* _WHAT IS NEEDED_:
Look through the material below. Copy each line that contains the string "deliver".

_ _ _ _ _

Lemma enqueue_wf now op b l :
  op ≠ PAckV1 → layer_wf l → layer_wf (enqueueAndEmitLocked now op b l).1.
Proof.
  intros Hop Hl. unfold enqueueAndEmitLocked.
  destruct (Nat.leb_spec MaxQueueSize (size (l_txQueue l))) as [|Hlt]; [done|]. cbn [fst].
  pose proof (lw_next l Hl). apply emitLocked_wf; [done|done|].
  lay. apply (queue_wf l (<[_ := _]> (l_txQueue l)) (u32 (l_nextTxPID l + 1))); [done| | |].
  - apply u32_range.
  - rewrite map_size_insert. destruct (l_txQueue l !! _); cbn [id]; lia.
  - intros pid pkt [[<- <-]|[_ Hp]]%lookup_insert_Some; [done|by apply (lw_pkts l Hl)].
Qed.

Lemma tick_packet_wf now pid l : layer_wf l → layer_wf (tick_packet now pid l).1.
Proof.
  intros Hl. unfold tick_packet. destruct (l_txQueue l !! pid) as [pkt|] eqn:Hp; [|done].
  destruct (negb _); [done|]. destruct (_ <=? _); [done|]. cbn [fst].
  destruct (lw_pkts l Hl pid pkt Hp) as (Hu & Hm & Hop). rewrite Hm.
  pose proof (emitLocked_wf now (pp_opcode pkt) pid (pp_body pkt) l Hop Hu Hl) as Hl'.
  destruct (emit_frame_fields _ _ (emitLocked_frame now (pp_opcode pkt) pid (pp_body pkt) l))
    as (_ & _ & _ & _ & _ & _ & Hq & _).
  set (l' := emitLocked _ _ _ _ _) in *.
  pose proof (queue_wf l' (<[pid := mkPendingPkt pid (pp_opcode pkt) (pp_body pkt) now
    (pp_attempts pkt + 1) 0]> (l_txQueue l')) (l_nextTxPID l') Hl' (lw_next l' Hl')) as Hres.
  unfold set_nextTxPID in Hres. lay. apply Hres.
  - rewrite map_size_insert_Some by (rewrite Hq; by eexists). apply (lw_queue l' Hl').
  - intros pid' pkt' [[<- <-]|[_ Hp']]%lookup_insert_Some; [done|by apply (lw_pkts l' Hl')].
Qed.

Lemma tick_loop_wf now order l : layer_wf l → layer_wf (tick_loop now order l).1.
Proof.
  revert l. induction order as [|pid order IH]; intros l Hl; cbn; [done|].
  pose proof (tick_packet_wf now pid l Hl) as Hl1.
  destruct (tick_packet now pid l) as [l1 [e|]]; [done|]. by apply IH.
Qed.

Lemma Tick_wf now order l : layer_wf l → layer_wf (Tick now order l).1.
Proof.
  intros Hl. unfold Tick. destruct (l_closed l); [done|].
  pose proof (tick_loop_wf now order l Hl) as Hl1.
  destruct (tick_loop now order l) as [l1 [e|]]; [done|]. cbn [fst] in Hl1.
  destruct (l_pendingAcks l1); [done|]. case_match; [|done]. by apply standalone_wf.
Qed.

Lemma write_loop_wf fuel now p w l : layer_wf l → layer_wf (write_loop fuel now p w l).1.
Proof.
  revert p w l. induction fuel as [|fuel IH]; intros [|x p] w l Hl; cbn [write_loop]; try done.
  destruct (l_closed l); [by destruct (0 <? w)%nat|]. destruct (_ <=? _)%nat; [done|].
  pose proof (enqueue_wf now PControlV1 (take TLSChunkSize (x :: p)) l ltac:(done) Hl) as Hl1.
  destruct (enqueueAndEmitLocked _ _ _ _) as [l1 [e|]]; [done|]. by apply IH.
Qed.

Lemma Write_wf now p l : layer_wf l → layer_wf (Write now p l).1.
Proof.
  intros Hl. unfold Write. do 2 (case_match; [done|]). by apply write_loop_wf.
Qed.

(** ** Inbound packets of an arbitrary peer *)

(** The acknowledgement state after an inbound packet. *)
Definition acks_after (p : Z) (l l' : Layer) : Prop :=
  ack_inv l' ∧ (∀ q, q ∈ l_pendingAcks l' → q = p ∨ q ∈ l_pendingAcks l).

Lemma acks_after_add now p l l1 :
  ack_inv l → ack_same l l1 → l_remoteKnown l1 = true →
  acks_after p l (addPendingAckLocked now p l1).
Proof.
  intros Hi Hs Hk. destruct (addPendingAck_inv now p l1) as [Hi' Hin]; [by eapply ack_same_inv|done|].
  split; [done|]. intros q Hq. apply Hin in Hq. destruct Hs as (Hp & _). by rewrite Hp in Hq.
Qed.

Lemma acks_after_same p l l1 : ack_inv l → ack_same l l1 → acks_after p l l1.
Proof.
  intros Hi Hs. split; [by eapply ack_same_inv|]. destruct Hs as (-> & _). auto.
Qed.

Lemma ack_same_trans l1 l2 l3 : ack_same l1 l2 → ack_same l2 l3 → ack_same l1 l3.
Proof. unfold ack_same. intuition congruence. Qed.

Lemma HandleInbound_acks now i l :
  ack_inv l → acks_after (cp_MessagePID (ip_Payload i)) l (HandleInbound now i l).1.
Proof.
  intros Hi.
  destruct (HandleInbound_cases now i l) as [|? ? ?|l1 ? Ha|l1 ? Ha|l1 ? Ha Hop He Hb l2|l1 ? Ha
    |l1 ? Ha Hop Hgt Hb Hin]; try (by apply acks_after_same);
    pose proof (after_acks_same i l l1 Ha) as Hs; apply after_acks_core in Ha as [_ Hk];
    try (by apply acks_after_same); try (by apply acks_after_add).
  rewrite <-He. pose proof (in_order_ack_same (cp_Body (ip_Payload i)) l1) as Hs2.
  apply acks_after_add; [done|by eapply ack_same_trans|by apply Hs2].
Qed.

Lemma HandleInbound_buffer now i l :
  l_OutboundBuffer (HandleInbound now i l).1 = l_OutboundBuffer l.
Proof.
  assert (∀ l1, after_acks i l = Some l1 → l_OutboundBuffer l1 = l_OutboundBuffer l) as Ha'.
  { intros l1. unfold after_acks, latch_sid. intros H.
    destruct (negb (l_remoteKnown l)); [|destruct (_ =? _); [|done]]; injection H as <-;
      by match goal with |- l_OutboundBuffer (process_acks ?a ?l0) = _ =>
           destruct (process_acks_spec a l0) as (q & -> & _) end. }
  assert (∀ p l1, l_OutboundBuffer (addPendingAckLocked now p l1) = l_OutboundBuffer l1) as Hadd.
  { intros p l1. unfold addPendingAckLocked. case_bool_decide; [done|]. lay.
    by destruct (l_ackPendingSince l1). }
  destruct (HandleInbound_cases now i l) as [|? ? ?|l1 ? Ha|l1 ? Ha|l1 ? Ha Hop He Hb l2|l1 ? Ha
    |l1 ? Ha Hop Hgt Hb Hin]; rewrite ?Hadd; try done; try (by apply Ha').
  - subst l2. destruct (drain_rx_frame (size (l_rxBuffer (deliver (cp_Body (ip_Payload i)) l1)))
      (deliver (cp_Body (ip_Payload i)) l1)) as (? & ? & ? & ->). rewrite deliver_eq. lay. by apply Ha'.
  - lay. by apply Ha'.
Qed.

_ _ _ _ _

* _TASK SOLUTION_:
  - subst l2. destruct (drain_rx_frame (size (l_rxBuffer (deliver (cp_Body (ip_Payload i)) l1)))
      (deliver (cp_Body (ip_Payload i)) l1)) as (? & ? & ? & ->). rewrite deliver_eq. lay. by apply Ha'.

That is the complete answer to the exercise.